Death by Chocolate Malted Milkshake - Death by Chocolate Mystery 2 (Unabridged)
Автор: Sarah Graves
Год издания:
The island fishing village of Eastport has plenty of salty local character. It also has a sweet side, thanks to Jacobia "Jake? Tiptree, her best friend Ellie, and their waterfront bake shop, The Chocolate Moose. This summer, Eastport's favorite lovebirds – kindergarten teacher Sharon Sweetwater and Coast Guard Captain Andy Devine – are getting married. The gala reception is sure to be the fete of the season, especially with a wedding-cake-sized whoopie pie. For Jake and Ellie, the custom-ordered confection will finally reel in some much-needed profits.
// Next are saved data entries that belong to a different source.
(** [p in s] *)
Fixpoint contains (p s : text) : bool :=
  startswith p s ||
  match s with
  | [] => false
  | _ :: s' => contains p s'
  end.

Fixpoint lstrip (s : text) : text :=
  match s with
  | [] => []
  | c :: s' => if is_space c then lstrip s' else s
  end.

Definition rstrip (s : text) : text := rev (lstrip (rev s)).

(** [s.strip()] on an ASCII text: the blanks of [is_space] are trimmed. *)
Definition strip (s : text) : text := rstrip (lstrip s).

(** [s.split(c, 1)] for a separator of one character: the text before the
    first [c] and the text after it, or [s] alone when [c] does not occur. *)
Fixpoint split_once (c : ascii) (s : text) : list text :=
  match s with
  | [] => [[]]
  | x :: s' =>
      if Ascii.eqb x c then [[]; s']
      else match split_once c s' with
           | a :: rest => (x :: a) :: rest
           | [] => [[x]]
           end
  end.

(** [sep.join(l)] *)
Fixpoint join (sep : text) (l : list text) : text :=
  match l with
  | [] => []
  | x :: l' =>
      match l' with
      | [] => x
      | _ :: _ => x ++ sep ++ join sep l'
      end
  end.

(** [s.isdigit()] on an ASCII text: at least one character, all of them
    digits. *)
Definition isdigit (s : text) : bool :=
  match s with
  | [] => false
  | _ :: _ => forallb is_digit s
  end.

Definition digit_value (c : ascii) : Z := Z.of_N (N_of_ascii c) - 48.

(** [int(s)] on a run of ASCII digits. *)
Definition int (s : text) : Z :=
  fold_left (fun acc c => 10 * acc + digit_value c)%Z s 0%Z.

(** [str(n)] on an integer. *)
Definition str_of_int (n : Z) : text := str (NilZero.string_of_int (Z.to_int n)).

(** Truthiness of a [str]. *)
Definition truthy (s : text) : bool :=
  match s with [] => false | _ :: _ => true end.

End Text.

Import Text.

(* ================================================================== *)
(** ** Python [re]: the constructs the patterns of bot.py are written with *)

Module Re.

Inductive regex : Type :=
| Lit (w : text)                  (* a literal word *)
| Cat (r1 r2 : regex)             (* r1 r2 *)
| Opt (r : regex)                 (* (?:r)?  greedy *)
| StarLazy (p : ascii -> bool)    (* c*?  on a class c *)
| Star (p : ascii -> bool)        (* c*   on a class c *)
| Plus (p : ascii -> bool)        (* c+   on a class c *)
| Group (r : regex).              (* (r), the capturing group 1 *)

(** The classes [.], [\s] and [\d], the last two on ASCII characters. *)
Definition dot (c : ascii) : bool := negb (Ascii.eqb c NL).
Definition space : ascii -> bool := is_space.
Definition digit : ascii -> bool := is_digit.

(** A match object: what [m.group(1)] gives. *)
Record match_obj : Type := MatchObj { group1 : option text }.

Section Matcher.

(** The flag [re.I]: on ASCII characters, a letter matches in either case. *)
Variable ignorecase : bool.

Definition chr_eq (a b : ascii) : bool :=
  if ignorecase then Ascii.eqb (lower_char a) (lower_char b)
  else Ascii.eqb a b.

(** The literal [w] at the head of [s]: what is left of [s] after it. *)
Fixpoint lit (w s : text) : option text :=
  match w with
  | [] => Some s
  | a :: w' =>
      match s with
      | [] => None
      | b :: s' => if chr_eq a b then lit w' s' else None
      end
  end.

Variable A : Type.

(** [c*?]: the continuation is tried before one more character is taken. *)
Fixpoint lazy (p : ascii -> bool) (s : text) (k : text -> option A) : option A :=
  match k s with
  | Some m => Some m
  | None =>
      match s with
      | [] => None
      | c :: s' => if p c then lazy p s' k else None
      end
  end.

(** [c*]: as many characters as possible, giving them back one by one. *)
Fixpoint greedy (p : ascii -> bool) (s : text) (k : text -> option A) : option A :=
  match s with
  | [] => k s
  | c :: s' =>
      if p c then
        match greedy p s' k with
        | Some m => Some m
        | None => k s
        end
      else k s
  end.

(** The backtracking matcher: [exec r s g k] matches [r] at the head of
    [s], [g] being group 1 so far, and hands what is left to [k]; the
    alternatives are tried in the order of [re]. *)
Fixpoint exec (r : regex) (s : text) (g : option text)
    (k : text -> option text -> option A) : option A :=
  match r with
  | Lit w =>
      match lit w s with
      | Some s' => k s' g
      | None => None
      end
  | Cat r1 r2 => exec r1 s g (fun s1 g1 => exec r2 s1 g1 k)
  | Opt r1 =>
      match exec r1 s g k with
      | Some m => Some m
      | None => k s g
      end
  | StarLazy p => lazy p s (fun s' => k s' g)
  | Star p => greedy p s (fun s' => k s' g)
  | Plus p =>
      match s with
      | [] => None
      | c :: s' => if p c then greedy p s' (fun s'' => k s'' g) else None
      end
  | Group r1 =>
      exec r1 s g
        (fun s1 _ => k s1 (Some (firstn (length s - length s1) s)))
  end.

End Matcher.

(** [re.match(r, s, flags)] *)
Definition re_match (ignorecase : bool) (r : regex) (s : text) : option match_obj :=
  exec ignorecase r s None (fun _ g => Some (MatchObj g)).

(** [r.search(s)]: the first start at which [r] matches. *)
Fixpoint search (ignorecase : bool) (r : regex) (s : text) : option match_obj :=
  match re_match ignorecase r s with
  | Some m => Some m
  | None =>
      match s with
      | [] => None
      | _ :: s' => search ignorecase r s'
      end
  end.

(** [re.sub(r"[c]+", repl, s)] on a class [c]: every maximal run of
    characters of the class is replaced by [repl]; [inrun] tells that the
    run being read has been replaced already. *)
Fixpoint sub_runs (p : ascii -> bool) (repl : text) (inrun : bool) (s : text) : text :=
  match s with
  | [] => []
  | c :: s' =>
      if p c then (if inrun then [] else repl) ++ sub_runs p repl true s'
      else c :: sub_runs p repl false s'
  end.

Definition sub_class_plus (p : ascii -> bool) (repl s : text) : text :=
  sub_runs p repl false s.

End Re.

Import Re.

(* ================================================================== *)
(** ** bot.py *)

Module Artist.
Record t : Type := Make { name : option text }.
End Artist.

Module Track.
Record t : Type := Make { title : option text; type_ : option text }.
End Track.

Module Credit.
Record t : Type := Make { role : option text; name : option text }.
End Credit.

(** The value under ["year"]: a number, or a string. *)
Inductive year_value : Type :=
| YearInt (n : Z)
| YearStr (s : text).

Module Release.
(** The release record; [None] is a key that is not there. *)
Record t : Type := Make {
  artists_sort : option text;
  artists : option (list Artist.t);
  title : option text;
  year : option year_value;
  tracklist : option (list Track.t);
  extraartists : option (list Credit.t);
  genres : option (list text);
  styles : option (list text)
}.
End Release.

Module Bot.

(** [RE_RELEASE = re.compile(r"discogs\.com/(?:.*?/)?release/(\d+)", re.I)] *)
Definition RE_RELEASE : regex :=
  Cat (Lit (str "discogs.com/"))
    (Cat (Opt (Cat (StarLazy dot) (Lit (str "/"))))
       (Cat (Lit (str "release/")) (Group (Plus digit)))).

(** [RE_MASTER = re.compile(r"discogs\.com/(?:.*?/)?master/(\d+)", re.I)] *)
Definition RE_MASTER : regex :=
  Cat (Lit (str "discogs.com/"))
    (Cat (Opt (Cat (StarLazy dot) (Lit (str "/"))))
       (Cat (Lit (str "master/")) (Group (Plus digit)))).

(** [r"track\s*:\s*(\d+)"] *)
Definition RE_TRACK : regex :=
  Cat (Lit (str "track"))
    (Cat (Star space)
       (Cat (Lit (str ":")) (Cat (Star space) (Group (Plus digit))))).

(** [d.get(k) or ""] and [d.get(k, "")] on a string field. *)
Definition or_text (o : option text) (d : text) : text :=
  match o with
  | Some s => if truthy s then s else d
  | None => d
  end.

Definition get_default (o : option text) (d : text) : text :=
  match o with
  | Some s => s
  | None => d
  end.

(** [d.get(k) or []] and [d.get(k, [])] on a list field. *)
Definition or_list (X : Type) (o : option (list X)) : list X :=
  match o with
  | Some l => l
  | None => []
  end.

(** [k in d], [d] being the keys of a dict in insertion order. *)
Definition has_key (k : text) (d : list text) : bool :=
  existsb (text_eqb k) d.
But the celebratory air – and sweet smell of success – are ruined by foul murder. When Sharon's ex-boyfriend is poisoned with an arsenic-laced milkshake, Andy is jailed as the prime suspect, and the wedding is cancelled – whoopie pie and all. Then Sharon makes a shocking – and fishy – confession and ends up behind bars too. With the fate of The Chocolate Moose at stake, it's up to Jake and Ellie to catch the poisonous predator before someone else sips their last dessert.